Par son arrêt du 25 mai 2023, la Première chambre civile de la Cour de cassation a fait droit à son pourvoi, cassé et annulé l’ordonnance du 22 décembre 2021, pour violation du troisième alinéa de l'article L. 3211-3 du code de la santé publique, et des articles L. 3211-12 et L. 3216-1 (« La régularité des décisions administratives prises en application des chapitres II à IV du présent titre ne peut être contestée que devant le juge judiciaire. / Le juge des libertés et de la détention connaît des contestations mentionnées au premier alinéa du présent article dans le cadre des instances introduites en application des articles L. 3211-12 et L. 3211-12-1. Dans ce cas, l'irrégularité affectant une décision administrative mentionnée au premier alinéa du présent article n'entraîne la mainlevée de la mesure que s'il en est résulté une atteinte aux droits de la personne qui en faisait l'objet ») du code de la santé publique.

Elle a déduit du premier de ces textes « que, si toute personne faisant l'objet de soins psychiatriques sans consentement, quelle que soit la forme de sa prise en charge, est, dans la mesure où son état le permet, informée par le psychiatre du projet visant à maintenir les soins ou à définir la forme de la prise en charge et mise à même de faire valoir ses observations, par tout moyen et de manière appropriée à cet état, elle est aussi informée, le plus rapidement possible et d'une manière appropriée à son état, de la décision d'admission prise par le directeur d'établissement ou le représentant de l'Etat dans le département, ainsi que de chacune des décisions de maintien et des raisons qui les motivent. »

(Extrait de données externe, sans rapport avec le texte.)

Lemma desc_all_before s rs : desc rs -> Forall (fun r => range_before_page r s = true) (take 1 rs) -> Forall (fun r => pgend r < s) rs.
Proof.
  destruct rs as [|r rs]; [done|]. intros (?&Hb&_) Hf. apply Forall_cons_1 in Hf as [Hr _]. unfold range_before_page in Hr.
  apply Forall_cons; [lia|]. eapply Forall_pgend_le; [exact Hb|lia].
Qed.

Lemma desc_insert a s e p rs1 rs2 : s <= e -> desc (rs1 ++ rs2) -> Forall (fun r => e < pgstart r) rs1 -> Forall (fun r => pgend r < s) rs2 ->
  desc (rs1 ++ [AshmemRange a s e p] ++ rs2).
Proof.
  rewrite (desc_app rs1 rs2), (desc_app rs1). intros Hse (H1&H2&H12) Ha Hb. split; [done|]. split; [simpl; auto|].
  eapply Forall_impl; [|exact (Forall_and Ha H12)]. intros r [? ?]. by apply Forall_cons.
Qed.

Lemma status_insert a s e x rs1 rs2 p : Forall (fun r => e < pgstart r) rs1 ->
  status (rs1 ++ [AshmemRange a s e x] ++ rs2) p = if (s <=? p) && (p <=? e) then Some x else status (rs1 ++ rs2) p.
Proof.
  intros Ha. rewrite !status_app. cbn [status]. unfold page_in_range. cbn [pgstart pgend purged].
  destruct ((s <=? p) && (p <=? e)) eqn:E; [|by destruct (status rs1 p)]. rewrite status_above; [done|].
  eapply Forall_impl; [|exact Ha]. simpl. lia.
Qed.

(** Unpinning when the allocation succeeds: exactly the pages asked for join the
    unpinned ones; purged pages stay purged, and a page becomes purged only
    when a run of unpinned pages joins it to a purged one. *)
Definition unpin_effect (s e p : Z) (st st' : Z -> option Z) : Prop :=
  (forall q, st' q = None <-> ~ s <= q <= e /\ st q = None) /\
  (forall q, st q = Some 1 \/ (p = 1 /\ s <= q <= e) -> st' q = Some 1) /\
  (forall q, st' q = Some 1 -> exists x, (st x = Some 1 \/ (p = 1 /\ s <= x <= e)) /\
     forall y, Z.min q x <= y <= Z.max q x -> st' y <> None).

Lemma effect_insert a s e p rs1 rs2 : s <= e -> Forall (fun r => e < pgstart r) rs1 -> Forall (fun r => pgend r < s) rs2 ->
  unpin_effect s e p (status (rs1 ++ rs2)) (status (rs1 ++ [AshmemRange a s e p] ++ rs2)).
Proof.
  intros Hse Ha Hb.
  assert (Hin : forall q, s <= q <= e -> status (rs1 ++ rs2) q = None).
  { intros q Hq. rewrite status_app, status_above; [apply status_below; eapply Forall_pgend_le; [exact Hb|lia]|].
    eapply Forall_impl; [|exact Ha]. simpl. lia. }
  split; [|split]; intros q; rewrite status_insert by done; destruct ((s <=? q) && (q <=? e)) eqn:E.
  - split; [done|lia].
  - split; [intros; split; [lia|done]|tauto].
  - intros [H|[-> _]]; [|done]. rewrite Hin in H by lia. done.
  - intros [H|[_ H]]; [done|lia].
  - intros [= ->]. exists q. split; [right; split; [done|lia]|]. intros y Hy. rewrite status_insert by done. case_match; [done|lia].
  - intros H. exists q. split; [by left|]. intros y Hy. rewrite status_insert by done. assert (y = q) as -> by lia. by rewrite E, H.
Qed.

Lemma effect_merge s e p r st st' st'' : pgstart r <= pgend r -> page_range_in_range r s e = true -> s <= e -> purged r = 0 \/ purged r = 1 -> p = 0 \/ p = 1 ->
  (forall q, st q = if page_in_range r q then Some (purged r) else st' q) -> (forall q, page_in_range r q = true -> st' q = None) ->
  unpin_effect (Z.min (pgstart r) s) (Z.max (pgend r) e) (Z.lor p (purged r)) st' st'' -> unpin_effect s e p st st''.
Proof.
  intros Hne Hi Hse Hpr Hp Hst Hst' (H1&H2&H3). rewrite in_range_overlap in Hi by done.
  assert (Hun : forall y, Z.min (pgstart r) s <= y <= Z.max (pgend r) e -> st'' y <> None) by (intros y Hy E; apply H1 in E; lia).
  assert (Hlor : p = 1 \/ purged r = 1 -> Z.lor p (purged r) = 1) by (destruct Hp as [->| ->], Hpr as [->| ->]; intros []; done).
  split; [|split].
  - intros q. rewrite H1, Hst. unfold page_in_range. destruct ((pgstart r <=? q) && (q <=? pgend r)) eqn:E.
    + split; [lia|intros [_ ?]; done].
    + split; intros [? ?]; (split; [lia|done]).
  - intros q Hq. apply H2. rewrite Hst in Hq. destruct (page_in_range r q) eqn:E; unfold page_in_range in E.
    + right. split; [|lia]. apply Hlor. destruct Hq as [[= ?]|[? _]]; auto.
    + destruct Hq as [?|[? ?]]; [by left|]. right. split; [auto|lia].
  - intros q Hq. destruct (H3 q Hq) as (x&Hx&Hy). destruct Hx as [Hx|[Hl Hx]].
    + exists x. split; [|done]. left. rewrite Hst. destruct (page_in_range r x) eqn:E; [|done]. rewrite Hst' in Hx by done. done.
    + assert (Hpath : forall z, Z.min (pgstart r) s <= z <= Z.max (pgend r) e -> forall y, Z.min q z <= y <= Z.max q z -> st'' y <> None).
      { intros z Hz y Hyz. destruct (decide (Z.min q x <= y <= Z.max q x)); [by apply Hy|]. apply Hun. lia. }
      destruct (decide (p = 1)) as [->|Hn].
      * exists s. split; [right; split; [done|lia]|]. apply Hpath. lia.
      * exists (pgstart r). split; [|apply Hpath; lia]. left. rewrite Hst. unfold page_in_range. case_match; [|lia].
        destruct Hp as [->|?]; [|done]. rewrite Z.lor_0_l in Hl. by rewrite Hl.
Qed.

Lemma unpin_view_effect a s e p rs rc rs' : unpin_view a true s e p rs rc rs' -> s <= e -> desc rs -> Forall range_ok rs ->
  p = 0 \/ (p = 1 /\ exists x, s <= x <= e /\ status rs x = None) ->
  rc = 0 /\ desc rs' /\ unpin_effect s e p (status rs) (status rs').
Proof.
  induction 1 as [s e p rs1 rs2 Hp Hb|s e p rs1 r rs2 Hp Hb Hs|s e p rs1 r rs2 rc rs' Hp Hb Hs Hi Huv IH]; intros Hse Hd Hok Hpx.
  - pose proof Hd as (Hd1&Hd2&_)%desc_app. pose proof (passed_all s e rs1 Hse Hd1 Hp) as Ha. pose proof (desc_all_before s rs2 Hd2 Hb) as Hb'.
    split; [done|]. split; [by apply desc_insert|]. by apply effect_insert.
  - split; [done|]. split; [done|]. destruct (desc_remove _ _ _ Hd) as (_&(Hne&_)&Hst). unfold page_range_subsumed_by_range in Hs.
    assert (Hcov : forall q, s <= q <= e -> status (rs1 ++ r :: rs2) q <> None).
    { intros q Hq. rewrite Hst. unfold page_in_range. case_match; [done|lia]. }
    assert (p = 0) as ->. { destruct Hpx as [?|(_&x&Hx&Hx')]; [done|]. by destruct (Hcov x Hx). }
    split; [|split].
    + intros q. split; [|tauto]. intros H. split; [|done]. intros Hq. by destruct (Hcov q Hq).
    + intros q [?|[? _]]; done.
    + intros q Hq. exists q. split; [by left|]. intros y Hy. assert (y = q) as -> by lia. by rewrite Hq.
  - destruct (desc_remove _ _ _ Hd) as (Hd'&(Hne&Hbr&_)&Hst). apply Forall_app in Hok as [Hok1 Hok2]. apply Forall_cons_1 in Hok2 as [(_&_&Hpr) Hok2].
    pose proof (desc_removed _ _ _ Hd) as Hgone.
    assert (Hpp : p = 0 \/ p = 1) by tauto.
    destruct IH as (->&Hd''&Heff); [lia|done|by apply Forall_app| |split; [done|split; [done|by eapply effect_merge]]].
    destruct (decide (Z.lor p (purged r) = 0)) as [->|Hl]; [by left|]. right.
    split; [destruct Hpp as [->| ->], Hpr as [Hpr|Hpr]; rewrite Hpr in *; done|]. exists (pgstart r). split; [lia|]. apply Hgone. unfold page_in_range. lia.
Qed.

(** Unpinning when the allocation fails: the ranges that overlap the request are
    gone. Its pages are pinned, and another page is pinned only if a run of
    unpinned pages joined it to the request. *)
Definition unpin_lost (s e : Z) (st st' : Z -> option Z) : Prop :=
  (forall q, s <= q <= e -> st' q = None) /\
  (forall q, st' q = st q \/ (st' q = None /\ exists x, s <= x <= e /\ forall y, Z.min q x <= y <= Z.max q x -> st y <> None)).

Lemma lost_merge s e r st st' st'' : pgstart r <= pgend r -> page_range_in_range r s e = true -> s <= e ->
  (forall q, st q = if page_in_range r q then Some (purged r) else st' q) -> (forall q, page_in_range r q = true -> st' q = None) ->
  unpin_lost (Z.min (pgstart r) s) (Z.max (pgend r) e) st' st'' -> unpin_lost s e st st''.
Proof.
  intros Hne Hi Hse Hst Hst' [H1 H2]. rewrite in_range_overlap in Hi by done. split; [intros q Hq; apply H1; lia|].
  assert (Hin : forall q, page_in_range r q = true <-> pgstart r <= q <= pgend r) by (intros q; unfold page_in_range; lia).
  intros q. destruct (page_in_range r q) eqn:E.
  { right. apply Hin in E. split; [apply H1; lia|]. exists (Z.max s (pgstart r)). split; [lia|]. intros y Hy. rewrite Hst. by rewrite (proj2 (Hin y)) by lia. }
  destruct (H2 q) as [H|(H&x&Hx&Hy)]; [left; by rewrite H, Hst, E|]. right. split; [done|].
  assert (Hout : forall y, Z.min q x <= y <= Z.max q x -> page_in_range r y = false).
  { intros y Hyq. destruct (page_in_range r y) eqn:Ey; [|done]. by destruct (Hy y Hyq); apply Hst'. }
  exists x. split; [|intros y Hyq; rewrite Hst, Hout by done; auto].
  assert (Hxr : ~ pgstart r <= x <= pgend r) by (rewrite <- Hin, Hout by lia; done). lia.
Qed.

Lemma unpin_view_lost a s e p rs rc rs' : unpin_view a false s e p rs rc rs' -> s <= e -> desc rs ->
  desc rs' /\ ((rc = 0 /\ rs' = rs /\ forall q, s <= q <= e -> status rs q <> None) \/ (rc = - ENOMEM /\ unpin_lost s e (status rs) (status rs'))).
Proof.
  induction 1 as [s e p rs1 rs2 Hp Hb|s e p rs1 r rs2 Hp Hb Hs|s e p rs1 r rs2 rc rs' Hp Hb Hs Hi Huv IH]; intros Hse Hd.
  - split; [done|]. right. split; [done|]. split; [|by left]. pose proof Hd as (Hd1&Hd2&_)%desc_app. intros q Hq. cbn [app].
    rewrite status_app, status_above; [apply status_below; eapply Forall_pgend_le; [by apply (desc_all_before s rs2)|lia]|].
    eapply Forall_impl; [|exact (passed_all s e rs1 Hse Hd1 Hp)]. simpl. lia.
  - split; [done|]. left. split; [done|]. split; [done|]. destruct (desc_remove _ _ _ Hd) as (_&_&Hst). unfold page_range_subsumed_by_range in Hs.
    intros q Hq. rewrite Hst. unfold page_in_range. case_match; [done|lia].
  - destruct (desc_remove _ _ _ Hd) as (Hd'&(Hne&_&_)&Hst). pose proof (desc_removed _ _ _ Hd) as Hgone.
    destruct IH as (Hd''&[(_&_&Hcov)|[-> Hlost]]); [lia|done| |split; [done|right; split; [done|by eapply lost_merge]]].
    exfalso. apply (Hcov (pgstart r)); [lia|]. apply Hgone. unfold page_in_range. lia.
Qed.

Elle ajoute que, « lorsque, sur le fondement du deuxième, le patient saisit le juge des libertés et de la détention aux fins d'ordonner, à bref délai, la mainlevée immédiate d'une mesure de soins psychiatriques sans consentement, quelle qu'en soit la forme, il peut, conformément au troisième, contester la régularité des décisions administratives relatives à cette mesure ».

Au visa de ces trois textes, l’arrêt du 25 mai 2023 a cassé et annulé l’ordonnance du 22 décembre 2021, dont il résultait des constatations que le patient n’avait pas été informé des décisions prises par le directeur d'établissement, alors même que celui-là aurait été informé du projet de décision et mis à même de faire valoir ses observations (cf. Civ. 1ère, 29 septembre 2021, n° 20-14611), et que les décisions mensuelles de maintien des soins auraient été formalisées le jour même ou le lendemain des certificats médicaux établis par le psychiatre à la suite d'entretiens avec lui, au cours desquels celui-ci aurait été informé du maintien de la mesure.

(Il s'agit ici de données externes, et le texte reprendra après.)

(* ===== verification/AshmemProps.v ===== *)
(** * AshmemProps: what ashmem guarantees *)

From stdpp Require Import gmap relations.
From S2P Require Import Prelude Bits Ashmem AshmemFacts AshmemOps AshmemPages AshmemDriver AshmemOrder.

(** ** Requests on pages *)

(** The status of the pages of an area. *)
Definition area_status (w : world) (a p : Z) : option Z :=
  match areas w !! a with Some ar => status (view w (unpinned_list ar)) p | None => None end.

(** The pages that a request names. *)
Definition inside (P offset len p : Z) : Prop := offset / PAGE_SIZE <= p < offset / PAGE_SIZE + pin_len P offset len / PAGE_SIZE.

(** A page of the area that is joined to the request by unpinned pages. *)
Definition joined (w : world) (a P offset len p : Z) : Prop :=
  exists q, inside P offset len q /\ forall y, Z.min p q <= y <= Z.max p q -> area_status w a y <> None.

La Première chambre civile de la Cour de cassation a cependant dit n’y avoir lieu à renvoi de l’affaire, dès lors que « les délais légaux pour statuer sur la mesure étant expirés, il ne reste plus rien à juger » et que « la cassation prononcée n'implique pas, en effet, qu'il soit à nouveau statué sur le fond ».

Les principes posés, quant au contrôle incombant au juge des libertés et de la détention, par l’arrêt du 25 mai 2023, pourraient s’appliquer également dans l’appréciation des actions indemnitaires régies par le troisième alinéa de l’article L. 3216-1 du code de la santé publique (« Lorsque le tribunal judiciaire statue sur les demandes en réparation des conséquences dommageables résultant pour l'intéressé des décisions administratives (prises en application des chapitres II à IV du titre Ier du livre II de la troisième partie du code de la santé publique), il peut, à cette fin, connaître des irrégularités dont ces dernières seraient entachées » ; cf. Civ. 1ère, 17 octobre 2019, n° 18-16837, et 29 septembre 2021, n° 20-14611), et renforcer ainsi, le cas échéant, l’effectivité des droits du patient soumis à des soins psychiatriques sans consentement (sur la nature civile du « droit à la liberté » et l’applicabilité de l’article 6, paragraphe 1, de la convention de sauvegarde des droits de l'homme et des libertés fondamentales à un litige s’y rapportant, cf. CEDH, 30 juillet 1998, Aerts c. Belgique, paragraphes 57 à 60, et 7 janvier 2003, Laidin c. France (n° 2), n° 39282/98, paragraphes 73 à 77).